Also it is worth thinking about the data analysis pipeline I mentioned in the lecture as we work through the practical. We will be undertaking the import, tidy, transform, model and visualize steps today.

Data import and manipulation

R packages to load

The r packages in the code chunk below need to be installed on your computer before running through the example code in this document. These can either be installed from the command line with the install.packages() function or using the R Studio GUI and selecting the Packagestab in the bottom right panel then install - this opens a new window with a search tab for selecting the package you want to install.

library(tidyverse)
library(plotly)
library(ggpubr)
library(ggpmisc)
library(cowplot)
library(lubridate)
library(viridis)
library(colourpicker)
library(cowplot)
library(gganimate)
library(thermocouple)##package for working with thermistor data
library(Metrics)

knitr::opts_chunk$set(echo = TRUE, message = FALSE, warning = FALSE)

Import and inspect the data

Make sure you have the data you collected during the practical during week 5. If you haven’t already done so download the csv file which provides a data template which you can then use to format your data (Week 7 canvas page). The first challenge to overcome is associated with data import - i.e. getting the data frame into the R environment so you begin analysis and visualization. Here we use a function from the tidyverse - read_csv() - as we have data that is separated by commas. We then write it to an object called df_xxx.


NOTE - Make sure you change the code below to match the location where you have saved the file e.g. file = "C:/Downloads/NTC_cal_example.csv".

df_cal<-read_csv(file = "C:/Users/khamisk/Dropbox/Teaching 2021 S1 and S2/Data viz/Practical class/Thermistor practical/NTC_cal_example.csv")

df_adc_water<-read_csv(file = "C:/Users/khamisk/Dropbox/Teaching 2021 S1 and S2/Data viz/Practical class/Thermistor practical/ADC_water_bath_example.csv")

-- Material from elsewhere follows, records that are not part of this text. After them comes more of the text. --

(* ===== verification/PgTables.v ===== *)
(** * The other tables of the database

    users, refresh_tokens, agents, chats, messages, runtime_events and agent_memory
    (migrations/), with what Postgres does to the values of a statement: UUIDs are parsed
    and compared in canonical form, instants are rounded, JSONB is normalised. How it does
    that is a parameter of the world, as is which statements fail. *)

From S2P Require Import Prelude Exception Naming GoLib Domain World PgRepo Json Orchestrator Chat.

(** ** Rows *)

Record userRow := {
  u_id : string; u_username : string; u_email : string; u_password_hash : string; u_role : string; u_is_verified : bool;
  u_verified_at : option Z; u_last_login_at : option Z; u_created_at : Z; u_updated_at : Z; u_deleted_at : option Z }.
Record tokenRow := {
  k_id : string; k_user_id : string; k_token_hash : string; k_expires_at : Z; k_revoked_at : option Z; k_created_at : Z }.
Record agentRow := {
  a_id : string; a_user_id : string; a_name : string; a_description : option string; a_model : string;
  a_system_prompt : option string; a_status : string; a_created_at : Z; a_updated_at : Z; a_deleted_at : option Z }.
Record chatRow := {
  h_id : string; h_user_id : string; h_agent_id : string; h_vm_id : option string; h_title : string; h_status : ChatStatus;
  h_created_at : Z; h_updated_at : Z; h_deleted_at : option Z }.
(** No statement of the program sets deleted_at of a message. *)
Record messageRow := {
  g_id : string; g_chat_id : string; g_role : string; g_content_type : string; g_content_body : string;
  g_metadata : option string; g_sequence_number : Z; g_created_at : Z; g_deleted_at : option Z }.
Record eventRow := {
  e_id : string; e_chat_id : string; e_trace_id : option string; e_type : string; e_step : Z; e_data : string;
  e_command : string; e_result : string; e_error : string; e_token_usage : option string; e_metadata : option string;
  e_created_at : Z }.
Record memoryRow := {
  m_chat_id : string; m_key : string; m_value : string; m_expires_at : option Z; m_created_at : Z; m_updated_at : Z }.

Record Tables := {
  tb_users : gmap string userRow; tb_tokens : gmap string tokenRow; tb_agents : gmap string agentRow;
  tb_chats : gmap string chatRow; tb_messages : list messageRow; tb_events : list eventRow;
  tb_memory : gmap (string * string) memoryRow; tb_vms : gset string }.
Definition no_tables : Tables :=
  {| tb_users := ∅; tb_tokens := ∅; tb_agents := ∅; tb_chats := ∅; tb_messages := []; tb_events := []; tb_memory := ∅; tb_vms := ∅ |}.

(** ** Statements *)

(** The server and the driver: how values are read, and which statements fail. A statement
    may fail for any reason that is not modelled: a lost connection, a deadline, a text
    that is not UTF-8. *)
Record Server := {
  sv_uuid : string -> option string;      (* the canonical form of a UUID *)
  sv_timestamp : Z -> Z;                  (* an instant as timestamptz keeps it *)
  sv_jsonb : string -> option string;     (* the text of a JSONB value *)
  sv_fault : nat -> option error;
  sv_now : nat -> Z; sv_newid : nat -> string }.
Record Pg := { pg_server : Server; pg_tables : Tables; pg_tick : nat }.

Definition pg_now : M Pg Z := fun w => (sv_now (pg_server w) (pg_tick w), w <| pg_tick := S (pg_tick w) |>).
Definition pg_newid : M Pg string := fun w => (sv_newid (pg_server w) (pg_tick w), w <| pg_tick := S (pg_tick w) |>).

(** A statement sees the server, the time of its transaction and the tables. *)
Definition statement {A} (f : Server -> Z -> Tables -> res (A * Tables)) : M Pg (res A) := fun w =>
  let n := pg_tick w in
  let w' := w <| pg_tick := S n |> in
  match sv_fault (pg_server w) n with
  | Some e => (Err e, w')
  | None => match f (pg_server w) (sv_now (pg_server w) n) (pg_tables w) with
            | Ok (a, t) => (Ok a, w' <| pg_tables := t |>)
            | Err e => (Err e, w')
            end
  end.
(** [exception.Internal(fmt.Errorf(what + ": %w", err))] *)
Definition wrapped {A} (what : string) (m : M Pg (res A)) : M Pg (res A) := fun w =>
  match m w with (Ok a, w') => (Ok a, w') | (Err e, w') => (Err (dberr what e), w') end.

Definition pq_uuid (s : string) : error := EPq "22P02" ("invalid input syntax for type uuid: " +:+ dquote +:+ s +:+ dquote).
Definition pq_json : error := EPq "22P02" "invalid input syntax for type json".
Definition read_uuid (sv : Server) (s : string) : res string :=
  match sv_uuid sv s with Some k => Ok k | None => Err (pq_uuid s) end.
Definition read_null_uuid (sv : Server) (s : option string) : res (option string) :=
  match s with None => Ok None | Some s => match read_uuid sv s with Ok k => Ok (Some k) | Err e => Err e end end.
Definition read_jsonb (sv : Server) (s : option string) : res (option string) :=
  match s with None => Ok None | Some s => match sv_jsonb sv s with Some t => Ok (Some t) | None => Err pq_json end end.

(** Sequencing inside a statement. *)
Definition then_ {A B} (r : res A) (k : A -> res B) : res B := match r with Ok a => k a | Err e => Err e end.
Notation "'do' x ':=' r 'in' k" := (then_ r (fun x => k)) (at level 10, x pattern, r at level 100, k at level 200) : go_scope.
(** A constraint that fails. *)
Definition require {A} (b : bool) (e : error) (k : res A) : res A := if b then k else Err e.

Definition is_null {A} (o : option A) : bool := match o with None => true | Some _ => false end.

df_adc_air<-read_csv(file = "C:/Users/khamisk/Dropbox/Teaching 2021 S1 and S2/Data viz/Practical class/Thermistor practical/ADC_air_logging_example.csv")

df_adc_refT<-read_csv(file = "C:/Users/khamisk/Dropbox/Teaching 2021 S1 and S2/Data viz/Practical class/Thermistor practical/ADC_ref_temp.csv",col_types = "?dc")

First we need to check the data has imported correctly. We can print the data frame to the console just by typing the name of the data frame object - df_cal, df_xxx. The physical structure of the data frame is then displayed in the R console.

Some things to check:

  1. Have all the variables been imported?

  2. Do the dimensions (number of columns and rows) look correct?

  3. Are the columns the expected format (date, numeric or factor)?

  4. Are the data tidy?

  5. Are variables spread across column names?

  6. Is the time variable imported as a time variable or a character variable?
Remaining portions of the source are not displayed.